4. A process as claimed in claim 1, characterized in that at least one of the wetting liquid slugs injected comprises water to which a substance suited to make the spreading coefficient of drops of the hydrocarbon negative, has been added.
5. A process as claimed in claim 4, characterized in that at least one of the fluid slugs injected comprises water without additive.
6. A process as claimed in claim 1, characterized in that at least one of the fluid slugs injected comprises water to which foaming agents or surfactants have been added so that the pressure decrease in the reservoir generates in-situ formation of foams or emulsions.
7. A process as claimed in claim 4, wherein the substance is an alcohol.
The present invention relates to an enhanced petroleum fluid recovery method in an underground reservoir allowing to increase the sweep efficiency and more particularly to improve a recovery technique.

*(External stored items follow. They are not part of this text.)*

(** * Slide export drivers: [exportSlides.py] and [exportSlidesMacro.py]

    Both scripts drive a running office process through its UNO bridge:
    connect, load a presentation, ask every slide to export itself as a PNG,
    close the document.  All rendering is done by the office process, so the
    scripts are modelled as programs over an opaque host: every request sent
    over the bridge is recorded in a trace together with the answer the host
    gave, and the properties below are statements about the returned value
    and that trace. *)

From Stdlib Require Import String Ascii List ZArith Lia Bool DecimalString DecimalNat.
Import ListNotations.
Open Scope string_scope.

(* ================================================================= *)
(** ** Python values and exceptions *)

(** A remote object is known to the script only through an opaque handle. *)
Definition handle := nat.

(** The values the scripts handle: [None], [bool], [int], [str] and proxies
    of remote objects. *)
Inductive pyval : Type :=
| PNone
| PBool (b : bool)
| PInt (z : Z)
| PStr (s : string)
| PObj (h : handle).

(** A statement either completes with a value or raises an instance of
    Python's [Exception]; [msg] is [str(e)], the only thing the scripts ever
    read from an exception. *)
Inductive outcome (A : Type) : Type :=
| Ret (a : A)
| Raise (msg : string).
Arguments Ret {A} a.
Arguments Raise {A} msg.

Definition type_name (v : pyval) : string :=
  match v with
  | PNone => "NoneType"
  | PBool _ => "bool"
  | PInt _ => "int"
  | PStr _ => "str"
  | PObj _ => "pyuno"
  end.

(** Truth value testing, as used by [if not slides:]; a proxy of a remote
    object is true, like any object that defines neither [__bool__] nor
    [__len__]. *)
Definition truthy (v : pyval) : bool :=
  match v with
  | PNone => false
  | PBool b => b
  | PInt z => negb (z =? 0)%Z
  | PStr s => negb (s =? "")
  | PObj _ => true
  end.

(** [f"{n:03d}"]: decimal, padded with zeros to at least three digits. *)
Definition format_03d (n : nat) : string :=
  let s := NilEmpty.string_of_uint (Nat.to_uint n) in
  match String.length s with
  | 0 => "000"
  | 1 => "00" ++ s
  | 2 => "0" ++ s
  | _ => s
  end.

(** [f"slide_{i+1:03d}.png"] *)
Definition slide_file_name (i : nat) : string :=
  "slide_" ++ format_03d (i + 1) ++ ".png".

Definition ends_with_slash (s : string) : bool :=
  match s with
  | "" => false
  | _ => String.eqb (substring (String.length s - 1) 1 s) "/"
  end.

(** [os.path.join(a, b)] (POSIX flavour) for a second component that does not
    start with a slash, which is the only way the scripts call it. *)
Definition os_path_join (a b : string) : string :=
  if (a =? "") || ends_with_slash a then a ++ b else a ++ "/" ++ b.

(* ================================================================= *)
(** ** The UNO bridge *)

(** [com.sun.star.beans.PropertyValue], with the fields the scripts assign. *)
Record PropertyValue : Type := mkPropertyValue {
  Name : string;
  Value : pyval
}.

(** [PropertyValue()] *)
Definition PropertyValue_new : PropertyValue :=
  {| Name := ""; Value := PNone |}.
Definition set_Name (p : PropertyValue) (s : string) : PropertyValue :=
  {| Name := s; Value := Value p |}.
Definition set_Value (p : PropertyValue) (v : pyval) : PropertyValue :=
  {| Name := Name p; Value := v |}.

(** Arguments of a remote call: plain values, or a tuple of property values. *)
Inductive arg : Type :=
| AV (v : pyval)
| ATuple (ps : list PropertyValue).

(** A request sent over the bridge: reading an attribute of a remote object,
    or invoking one of its methods. *)
Inductive call : Type :=
| GetAttr (recv : handle) (name : string)
| Invoke (recv : handle) (meth : string) (args : list arg).

(** Everything outside the script.  The host is an oracle: its answer to a
    request depends on the request only. *)
Record Env : Type := mkEnv {
  (** [import m] / [from m import x], keyed by "m" / "m.x": the text of the
      exception it raises, if any *)
  import_error : string -> option string;
  (** [uno.getComponentContext()] *)
  uno_getComponentContext : outcome pyval;
  (** [uno.systemPathToFileUrl(path)] *)
  uno_systemPathToFileUrl : string -> outcome string;
  (** [os.path.abspath(path)], which depends on the working directory *)
  os_path_abspath : string -> string;
  (** the office process behind the bridge *)
  host : call -> outcome pyval
}.

Inductive stream : Type := Stdout | Stderr.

Primary or secondary type recovery methods that are well-known to specialists can be used in order to better displace petroleum fluids towards production wells. The recovery is referred to as primary when the in-situ energy is used. Expansion of the fluids that are initially under high pressure in the reservoir allows part of the oil in place to be recovered. During this stage, the pressure in the reservoir can fall below the bubble point and a gas phase appears, which contributes to increasing the recovery ratio.
Secondary type recovery methods are rather used in order to avoid too great a pressure decrease in the reservoir. The principle consists in displacing the petroleum fluids by means of an energy supply external to the reservoir. Fluids are injected into the reservoir through one or more injection wells and the petroleum fluids displaced (referred to as "oil" hereafter) are recovered by means of production wells.
Water can be used as a displacement fluid but it has a limited efficiency. A large part of the oil remains in place notably because the viscosity thereof is often much higher than that of water. Besides, the oil often remains trapped by the contractions of the pores due to the great interfacial tension between the oil and the water. Since the reservoir is often heterogeneous, the water readily sweeps the most permeable zones while bypassing the others, hence a great recovery loss.
It is also well-known to inject pressurized gas that penetrates the pores of the rock and displaces a large amount of the oil in place. Even if water has first been injected into the reservoir, as it is often the case, gas has a well-known property of displacing an additional amount of oil that can be significant.
A notable drawback of this recovery technique using gas is that the latter is much less viscous than the oil to be displaced and than the water possibly in place. Because of the high mobility thereof, the gas flows through the reservoir by following only some of the most permeable channels that reach the production well(s) without displacing a large amount of oil.
If the reservoir is not homogeneous and comprises layers or cores of different permeability, this effect becomes still more pronounced and the gas, bypassing the least permeable zones, reaches the production wells even faster. When the gas thus breaks through prematurely without having the expected displacement effect, it loses all of its efficiency. To continue injection thus has no practical effect any more.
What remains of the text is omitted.